Hello,
I have created a pipelined workflow system API (HTGS ·) and am in the process of testing it on a block decomposition for general matrix-matrix multiplication (GEMM).
My workflow consists of the following tasks:
(1) Read from disk for matrices A and B
(2) Copy from CPU memory to GPU memory
(3) Detect when two matrices loaded are ready to initiate GEMM
(3) Execute GEMM using cuBLAS
(4) Copy from GPU memory to CPU memory
(5) Accumulate results on the CPU
All of these tasks run on separate threads and run asynchronously using separate streams. My intention is to overlap the various I/O sections with computation.
I pre-allocate a pool of memory buffers that are used for both of the copy operations. I want to use cudaMemcpyAsync for this, so they are allocated using cudaMallocHost to get pinned memory.

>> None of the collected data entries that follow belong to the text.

(** C21. A broadcast settles the reservation one way or the other.  For a SIGNED
    withdrawal with signed bytes, whose outputs are known and whose nonce, if any, is at
    most 2^63 - 2: if the gateway refuses, the call returns its error, the withdrawal is
    FAILED, exactly its outputs are free again, and the counter of its chain goes back to
    its nonce if that was the last one handed out; otherwise the counter stays, since a
    later nonce is in use, and no other counter moves.  If the gateway accepts, the
    withdrawal is BROADCAST with the gateway's transaction hash (an empty hash leaves the
    one of the row), on Bitcoin its outputs (and no others) are SPENT by that
    transaction, and on an EVM chain the broadcast counter has advanced past its
    nonce. *)
Theorem Broadcast_settles id w x W :
  store_ok (store w) → withdrawals (store w) !! id = Some x →
  wallets (store w) !! wr_WalletID x = Some W →
  wr_State x = WithdrawalStateSigned → wr_SignedTxBytes x ≠ [] →
  Forall (λ op, is_Some (utxo_at op w)) (wr_ReservedOutpoints x) →
  (∀ n, wr_NonceValue x = Some n → 0 ≤ n < 2 ^ 63 - 1) →
  match co_Gateway C (trace w)
    (MkBroadcastRequest (w_Chain W) (wr_SignedTxBytes x) (wr_WalletID x)) with
  | Err e => ∃ w', Broadcast C id w = (Err (ErrWrap "broadcast" e), w') ∧
      wr_State <$> withdrawals (store w') !! id = Some WithdrawalStateFailed ∧
      released W x w w'
  | Ok resp => ∃ w' x', Broadcast C id w = (Ok tt, w') ∧
      withdrawals (store w') !! id = Some x' ∧ wr_State x' = WithdrawalStateBroadcast ∧
      wr_TxHash x' = or_keep (bp_TxHash resp) (wr_TxHash x) ∧
      (w_Chain W = ChainBitcoin →
        spent_by (wr_ReservedOutpoints x) (bp_TxHash resp) w w') ∧
      (∀ n, IsEVM (w_Chain W) = true → wr_NonceValue x = Some n →
        committed (wr_WalletID x) (w_Chain W) n w w')
  end.
Proof.
  intros Hok Hx HW Hst Hbytes Hall Hnonce. unfold Broadcast.
  rewrite (bind_Ok _ _ w x w) by by rewrite GetWithdrawal_run, Hx.
  rewrite (bool_decide_true _ Hst). cbn [negb].
  rewrite (bind_Ok _ _ w W w) by by apply GetWallet_run.
  rewrite (bool_decide_false _ Hbytes).
  set (q := MkBroadcastRequest _ _ _). set (w1 := log_exchange
    (XBroadcast q (co_Gateway C (trace w) q)) w).
  assert (ask XBroadcast (co_Gateway C) q w = (co_Gateway C (trace w) q, w1)) as Hask
    by done.
  destruct (co_Gateway C (trace w) q) as [resp|e].
  - rewrite (or_cleanup_run _ _ _ _ _ _ _ Hask).
    destruct (settle_run W x (bp_TxHash resp) w1 Hall)
      as (w2 & Hrun & Hwd & Hbtc & Hnb & Hevm).
    destruct (UpdateWithdrawalState_run id WithdrawalStateBroadcast "" (bp_TxHash resp)
      "" w2 x) as (w3 & now & Hu & Hx3 & Hn3 & Hu3); [by rewrite Hwd|].
    rewrite (then_run _ _ _ _ _ Hrun), (bind_Ok _ _ _ _ _ Hu).
    match goal with |- context [emit (co_Audit C) ?ev w3] =>
      destruct (emit_run (co_Audit C) ev w3) as (w4 & He & [(o & q' & Hs) _]) end.
    exists w4. eexists. split_and!; [exact He|by rewrite Hs|done|done|..].
    + intros Hb. destruct (Hbtc Hb) as [H5 H6]. unfold spent_by, utxo_at in *.
      rewrite Hs. simpl. by rewrite Hu3.
    + intros n Hevm' Hn. destruct (Hevm n Hevm' Hn) as (H5 & H6 & H7).
      unfold committed, pending, broadcast, other_rows, nonce_row in *.
      rewrite Hs. simpl. by rewrite Hn3.
  - pose proof (rollback_frame (unchanged withdrawals) W (noncePtr x)
      (wr_ReservedOutpoints x) ltac:(by intros ??) ltac:(by intros ??) w1) as Hr.
    unfold unchanged in Hr.
    pose proof (run_eq _ _ _ (rollback_run W (noncePtr x) (wr_ReservedOutpoints x) w1))
      as Hrb.
    destruct (rollback_released W x w1 Hall Hnonce) as [Hl Hp].
    set (w2 := (rollback W (noncePtr x) (wr_ReservedOutpoints x) w1).2) in *.
    destruct (UpdateWithdrawalState_run id WithdrawalStateFailed "broadcast_failed" "" ""
      w2 x) as (w3 & now & Hu & Hx3 & Hn3 & Hu3); [by rewrite Hr|].
    exists w3. split_and!; [|by rewrite Hx3|].
    + apply (or_cleanup_Err _ _ _ _ _ _ w1); [exact Hask|].
      rewrite (bind_Ok _ _ _ _ _ Hrb). unfold fail_with, ignore. simpl. by rewrite Hu.
    + unfold released, pending, lock_of, utxo_at, nonce_row in *. by rewrite Hn3, Hu3.
Qed.
End theorems.

(** ** A concrete service

    The in-process locker, a policy that approves everything, a signer that
    refuses its first request, a gateway that accepts; no resolvers. *)
Section demo.
#[local] Existing Instances ref_runtime ref_uuid ref_env ref_decimal ref_crypto.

Here is a brief example of how the workflow processes the computation:
cudaMallocHost(devA ... );
cudaMallocHost(devB ...);
cudaMallocHost(devC ...);
[THREAD1]
cudaMemcpyAsync(devA, cpuA, streamA)
syncStream(streamA)
[THREAD2]
cudaMemcpyAsync(devB, cpuB, streamB)
syncStream(streamB)
[THREAD3]
cublasSetStream_v2(handle, streamABC)
cublasDgemm_v2(devA, devB, devC ..)
What I am seeing is THREAD1 and THREAD2 are completing quickly. THREAD3 is using the GPU at 100% utilization but is taking a very long time to compute the matrix multiplications. I suspect that the pinned memory is the cause for this and it is thrashing with memory.
If that is the case, I could use cudaMalloc to allocate devA, devB, and devC; however, this would make it so I cannot overlap the PCI express transfers with computation.
One alternate method I am considering is to allocate a piece of memory using cudaMallocHost for each copy thread and then use a pool of memory allocated with cudaMalloc. This way, I would copy from host to device using the cudaMallocHost piece and then do a copy kernel from the pinned memory to the cudaMalloc device memory.
Anyways, I am fairly perplexed by this situation and how to get around it so any input would be greatly appreciated. The full test case/source code is found here: GitHub - usnistgov/HTGS-Tutorials
You will need openBLAS and the HTGS API to compile the test suite: http://www.openblas.net/ and GitHub - usnistgov/HTGS: The Hybrid Task Graph Scheduler API
This workflow is designed to test the API and I intend to compare it with cuBLASXT.